Description of the task -> Your answer should be every line below that includes the word "pose".

Records for this task ->
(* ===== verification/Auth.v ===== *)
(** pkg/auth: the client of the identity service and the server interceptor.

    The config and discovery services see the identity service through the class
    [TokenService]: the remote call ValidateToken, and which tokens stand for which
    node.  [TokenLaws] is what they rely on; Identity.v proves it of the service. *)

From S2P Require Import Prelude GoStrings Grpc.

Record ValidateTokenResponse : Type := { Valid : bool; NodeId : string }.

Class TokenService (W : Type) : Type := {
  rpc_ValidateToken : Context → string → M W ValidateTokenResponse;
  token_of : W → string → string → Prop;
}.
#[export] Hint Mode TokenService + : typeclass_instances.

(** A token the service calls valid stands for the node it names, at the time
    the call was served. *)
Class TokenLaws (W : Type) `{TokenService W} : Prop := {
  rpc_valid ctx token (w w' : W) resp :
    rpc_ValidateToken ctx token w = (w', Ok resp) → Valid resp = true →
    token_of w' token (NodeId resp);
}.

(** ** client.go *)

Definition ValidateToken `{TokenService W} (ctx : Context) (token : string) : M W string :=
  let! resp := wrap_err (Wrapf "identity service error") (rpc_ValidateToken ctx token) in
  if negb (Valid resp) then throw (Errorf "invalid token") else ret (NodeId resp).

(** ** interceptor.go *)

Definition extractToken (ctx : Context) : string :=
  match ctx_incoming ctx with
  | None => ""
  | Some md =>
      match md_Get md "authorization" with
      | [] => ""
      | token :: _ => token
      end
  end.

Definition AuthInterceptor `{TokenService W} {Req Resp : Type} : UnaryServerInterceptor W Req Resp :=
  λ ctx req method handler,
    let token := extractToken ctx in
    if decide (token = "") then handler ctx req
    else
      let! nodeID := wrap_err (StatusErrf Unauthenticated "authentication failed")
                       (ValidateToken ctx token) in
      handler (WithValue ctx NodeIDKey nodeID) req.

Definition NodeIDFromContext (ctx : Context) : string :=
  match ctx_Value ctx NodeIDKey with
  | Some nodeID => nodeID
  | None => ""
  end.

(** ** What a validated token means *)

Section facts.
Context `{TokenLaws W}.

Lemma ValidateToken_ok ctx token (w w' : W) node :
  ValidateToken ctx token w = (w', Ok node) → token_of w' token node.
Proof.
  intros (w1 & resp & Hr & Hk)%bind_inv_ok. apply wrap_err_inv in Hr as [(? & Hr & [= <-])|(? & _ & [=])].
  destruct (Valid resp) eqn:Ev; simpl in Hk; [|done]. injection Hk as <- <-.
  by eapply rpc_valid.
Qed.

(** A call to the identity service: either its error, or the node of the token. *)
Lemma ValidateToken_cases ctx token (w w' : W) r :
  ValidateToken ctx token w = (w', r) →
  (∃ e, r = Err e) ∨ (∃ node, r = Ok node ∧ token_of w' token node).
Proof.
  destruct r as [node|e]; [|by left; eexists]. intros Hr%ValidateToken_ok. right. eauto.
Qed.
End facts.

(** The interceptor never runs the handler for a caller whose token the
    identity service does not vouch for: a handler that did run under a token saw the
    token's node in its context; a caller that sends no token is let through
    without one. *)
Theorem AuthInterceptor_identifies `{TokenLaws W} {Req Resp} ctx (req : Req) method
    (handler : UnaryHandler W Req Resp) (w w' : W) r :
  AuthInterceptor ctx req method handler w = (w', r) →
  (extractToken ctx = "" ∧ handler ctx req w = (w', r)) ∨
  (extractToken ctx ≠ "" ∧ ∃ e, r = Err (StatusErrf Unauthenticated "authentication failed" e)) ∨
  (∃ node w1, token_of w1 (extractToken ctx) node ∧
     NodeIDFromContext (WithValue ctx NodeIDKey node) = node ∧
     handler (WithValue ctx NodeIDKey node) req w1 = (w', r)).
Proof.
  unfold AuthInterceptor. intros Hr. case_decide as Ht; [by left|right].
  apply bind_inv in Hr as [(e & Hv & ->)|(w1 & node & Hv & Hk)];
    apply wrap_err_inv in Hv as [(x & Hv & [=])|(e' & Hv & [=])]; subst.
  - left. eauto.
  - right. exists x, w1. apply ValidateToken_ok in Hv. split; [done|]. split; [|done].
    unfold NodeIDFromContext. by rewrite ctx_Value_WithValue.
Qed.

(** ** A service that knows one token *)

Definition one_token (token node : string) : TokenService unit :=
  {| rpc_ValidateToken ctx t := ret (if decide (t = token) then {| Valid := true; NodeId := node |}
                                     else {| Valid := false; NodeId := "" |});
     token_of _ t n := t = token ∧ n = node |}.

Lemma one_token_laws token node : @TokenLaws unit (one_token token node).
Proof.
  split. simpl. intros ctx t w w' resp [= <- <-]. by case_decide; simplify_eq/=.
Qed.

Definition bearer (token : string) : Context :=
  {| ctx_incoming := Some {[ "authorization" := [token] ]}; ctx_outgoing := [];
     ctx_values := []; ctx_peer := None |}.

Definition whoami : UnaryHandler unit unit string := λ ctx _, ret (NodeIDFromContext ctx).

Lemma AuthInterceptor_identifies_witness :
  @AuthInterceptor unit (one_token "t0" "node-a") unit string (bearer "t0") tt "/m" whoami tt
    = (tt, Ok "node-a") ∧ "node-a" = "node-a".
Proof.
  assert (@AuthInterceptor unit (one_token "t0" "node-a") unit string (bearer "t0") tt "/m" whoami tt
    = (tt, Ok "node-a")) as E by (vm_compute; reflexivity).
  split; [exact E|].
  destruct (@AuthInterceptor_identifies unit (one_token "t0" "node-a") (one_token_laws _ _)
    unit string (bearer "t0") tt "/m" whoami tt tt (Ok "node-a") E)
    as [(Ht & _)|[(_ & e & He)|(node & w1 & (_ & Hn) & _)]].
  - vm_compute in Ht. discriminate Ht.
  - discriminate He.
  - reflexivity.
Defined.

--

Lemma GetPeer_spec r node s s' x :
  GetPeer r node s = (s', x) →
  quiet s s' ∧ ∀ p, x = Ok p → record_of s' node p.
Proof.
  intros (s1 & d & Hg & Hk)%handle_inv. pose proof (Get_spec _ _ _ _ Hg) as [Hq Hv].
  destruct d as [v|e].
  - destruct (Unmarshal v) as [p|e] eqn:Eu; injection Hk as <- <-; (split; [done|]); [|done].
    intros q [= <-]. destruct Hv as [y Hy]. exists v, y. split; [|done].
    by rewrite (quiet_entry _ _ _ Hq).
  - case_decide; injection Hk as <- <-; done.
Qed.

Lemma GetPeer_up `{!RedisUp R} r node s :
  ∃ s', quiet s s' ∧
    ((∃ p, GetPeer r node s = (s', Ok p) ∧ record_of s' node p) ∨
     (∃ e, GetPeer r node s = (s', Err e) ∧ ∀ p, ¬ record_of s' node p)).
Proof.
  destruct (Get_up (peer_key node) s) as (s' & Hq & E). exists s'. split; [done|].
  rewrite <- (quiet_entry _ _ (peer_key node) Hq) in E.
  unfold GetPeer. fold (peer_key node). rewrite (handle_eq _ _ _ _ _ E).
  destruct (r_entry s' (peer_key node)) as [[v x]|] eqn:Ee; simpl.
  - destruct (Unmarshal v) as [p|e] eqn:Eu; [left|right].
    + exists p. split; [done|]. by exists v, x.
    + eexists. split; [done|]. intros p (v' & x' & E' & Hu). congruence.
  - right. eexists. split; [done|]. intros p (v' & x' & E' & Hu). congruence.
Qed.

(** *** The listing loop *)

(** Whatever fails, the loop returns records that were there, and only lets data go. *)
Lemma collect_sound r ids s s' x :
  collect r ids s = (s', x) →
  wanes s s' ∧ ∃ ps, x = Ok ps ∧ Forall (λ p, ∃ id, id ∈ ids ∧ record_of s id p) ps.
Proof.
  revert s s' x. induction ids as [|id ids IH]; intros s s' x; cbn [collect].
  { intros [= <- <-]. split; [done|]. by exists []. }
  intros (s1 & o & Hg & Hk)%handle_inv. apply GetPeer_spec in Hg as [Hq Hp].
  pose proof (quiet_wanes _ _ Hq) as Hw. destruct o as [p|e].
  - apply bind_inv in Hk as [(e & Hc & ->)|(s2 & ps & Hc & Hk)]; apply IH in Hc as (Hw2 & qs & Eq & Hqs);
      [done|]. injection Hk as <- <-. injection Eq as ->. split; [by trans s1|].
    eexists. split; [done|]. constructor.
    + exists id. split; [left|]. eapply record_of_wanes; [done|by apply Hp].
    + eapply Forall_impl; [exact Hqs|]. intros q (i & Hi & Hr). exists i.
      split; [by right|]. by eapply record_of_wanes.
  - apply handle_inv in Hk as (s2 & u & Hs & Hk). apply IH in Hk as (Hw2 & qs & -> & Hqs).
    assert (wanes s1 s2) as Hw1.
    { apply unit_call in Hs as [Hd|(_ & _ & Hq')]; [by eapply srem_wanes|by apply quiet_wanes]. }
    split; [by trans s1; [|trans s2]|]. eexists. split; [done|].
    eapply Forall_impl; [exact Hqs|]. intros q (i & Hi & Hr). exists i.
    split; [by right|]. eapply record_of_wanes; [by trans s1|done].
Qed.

---

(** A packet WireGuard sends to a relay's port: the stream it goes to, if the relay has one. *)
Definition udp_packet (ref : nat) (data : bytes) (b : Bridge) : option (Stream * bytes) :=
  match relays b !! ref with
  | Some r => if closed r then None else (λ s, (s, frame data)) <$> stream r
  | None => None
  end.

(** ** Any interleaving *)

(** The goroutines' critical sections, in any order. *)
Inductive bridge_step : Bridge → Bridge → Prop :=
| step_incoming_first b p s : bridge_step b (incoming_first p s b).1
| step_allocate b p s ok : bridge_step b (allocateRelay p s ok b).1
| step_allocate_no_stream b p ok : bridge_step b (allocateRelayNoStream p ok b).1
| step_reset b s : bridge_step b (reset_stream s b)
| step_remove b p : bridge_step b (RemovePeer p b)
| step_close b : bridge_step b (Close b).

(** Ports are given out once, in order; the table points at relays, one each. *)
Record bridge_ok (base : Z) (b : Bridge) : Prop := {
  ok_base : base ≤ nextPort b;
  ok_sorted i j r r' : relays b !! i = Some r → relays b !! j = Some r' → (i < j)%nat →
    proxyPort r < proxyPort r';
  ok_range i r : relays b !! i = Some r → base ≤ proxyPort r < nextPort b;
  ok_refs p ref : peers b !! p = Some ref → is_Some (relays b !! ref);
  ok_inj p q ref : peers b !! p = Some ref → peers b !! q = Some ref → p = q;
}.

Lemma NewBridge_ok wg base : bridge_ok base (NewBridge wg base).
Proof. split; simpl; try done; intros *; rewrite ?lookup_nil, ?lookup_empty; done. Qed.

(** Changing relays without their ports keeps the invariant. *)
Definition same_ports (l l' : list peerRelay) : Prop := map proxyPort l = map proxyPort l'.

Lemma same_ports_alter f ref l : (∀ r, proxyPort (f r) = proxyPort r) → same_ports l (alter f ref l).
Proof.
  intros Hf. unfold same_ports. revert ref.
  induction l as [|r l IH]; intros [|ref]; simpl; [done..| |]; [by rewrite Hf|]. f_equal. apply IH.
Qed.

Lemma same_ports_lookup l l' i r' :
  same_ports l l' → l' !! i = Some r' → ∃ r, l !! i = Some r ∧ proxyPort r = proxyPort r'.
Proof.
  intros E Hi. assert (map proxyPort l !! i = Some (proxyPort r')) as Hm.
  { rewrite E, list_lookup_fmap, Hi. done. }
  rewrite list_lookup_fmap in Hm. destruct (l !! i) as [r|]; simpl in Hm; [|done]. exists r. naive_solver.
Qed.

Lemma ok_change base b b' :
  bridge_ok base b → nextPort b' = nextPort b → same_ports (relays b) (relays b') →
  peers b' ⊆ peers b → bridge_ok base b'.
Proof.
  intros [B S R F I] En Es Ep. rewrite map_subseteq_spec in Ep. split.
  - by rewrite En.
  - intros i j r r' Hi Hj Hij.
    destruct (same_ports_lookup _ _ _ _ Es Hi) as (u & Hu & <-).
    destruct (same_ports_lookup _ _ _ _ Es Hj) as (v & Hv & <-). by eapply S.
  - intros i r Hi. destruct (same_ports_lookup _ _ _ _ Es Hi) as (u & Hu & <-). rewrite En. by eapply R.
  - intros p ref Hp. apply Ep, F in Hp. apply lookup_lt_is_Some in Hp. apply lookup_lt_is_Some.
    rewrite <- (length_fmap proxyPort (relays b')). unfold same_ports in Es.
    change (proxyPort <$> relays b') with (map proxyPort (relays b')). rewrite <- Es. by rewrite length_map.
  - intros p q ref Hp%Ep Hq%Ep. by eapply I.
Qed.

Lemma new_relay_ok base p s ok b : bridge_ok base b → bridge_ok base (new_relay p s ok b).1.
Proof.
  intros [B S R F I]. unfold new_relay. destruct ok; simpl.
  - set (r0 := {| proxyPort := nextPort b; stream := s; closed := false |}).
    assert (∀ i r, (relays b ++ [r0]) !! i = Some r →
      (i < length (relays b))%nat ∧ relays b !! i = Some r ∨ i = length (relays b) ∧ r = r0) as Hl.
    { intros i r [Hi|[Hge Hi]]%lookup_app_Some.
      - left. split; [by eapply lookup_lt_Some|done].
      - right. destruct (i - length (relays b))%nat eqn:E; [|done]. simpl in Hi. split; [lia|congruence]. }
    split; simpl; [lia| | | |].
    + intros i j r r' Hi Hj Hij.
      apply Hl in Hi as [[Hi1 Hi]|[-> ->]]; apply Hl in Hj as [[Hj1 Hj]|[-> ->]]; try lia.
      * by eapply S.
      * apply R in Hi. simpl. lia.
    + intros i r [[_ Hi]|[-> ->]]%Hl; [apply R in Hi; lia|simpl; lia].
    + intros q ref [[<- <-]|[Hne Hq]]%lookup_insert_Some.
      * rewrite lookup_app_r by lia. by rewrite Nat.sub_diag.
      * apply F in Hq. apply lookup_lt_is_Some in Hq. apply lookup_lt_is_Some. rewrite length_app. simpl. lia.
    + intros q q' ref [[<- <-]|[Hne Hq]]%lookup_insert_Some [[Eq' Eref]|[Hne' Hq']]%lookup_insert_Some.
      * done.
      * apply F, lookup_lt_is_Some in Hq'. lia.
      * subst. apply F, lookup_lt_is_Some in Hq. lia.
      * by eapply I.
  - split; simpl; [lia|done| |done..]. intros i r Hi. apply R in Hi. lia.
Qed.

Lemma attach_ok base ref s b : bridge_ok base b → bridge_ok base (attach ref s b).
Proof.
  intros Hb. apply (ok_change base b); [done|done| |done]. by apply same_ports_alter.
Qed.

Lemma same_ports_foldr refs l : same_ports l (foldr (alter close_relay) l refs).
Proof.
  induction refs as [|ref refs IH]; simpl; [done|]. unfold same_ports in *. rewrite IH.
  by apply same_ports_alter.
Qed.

Answer to the problem ->
  intros (s1 & d & Hg & Hk)%handle_inv. pose proof (Get_spec _ _ _ _ Hg) as [Hq Hv].
  pose proof (quiet_wanes _ _ Hq) as Hw. destruct o as [p|e].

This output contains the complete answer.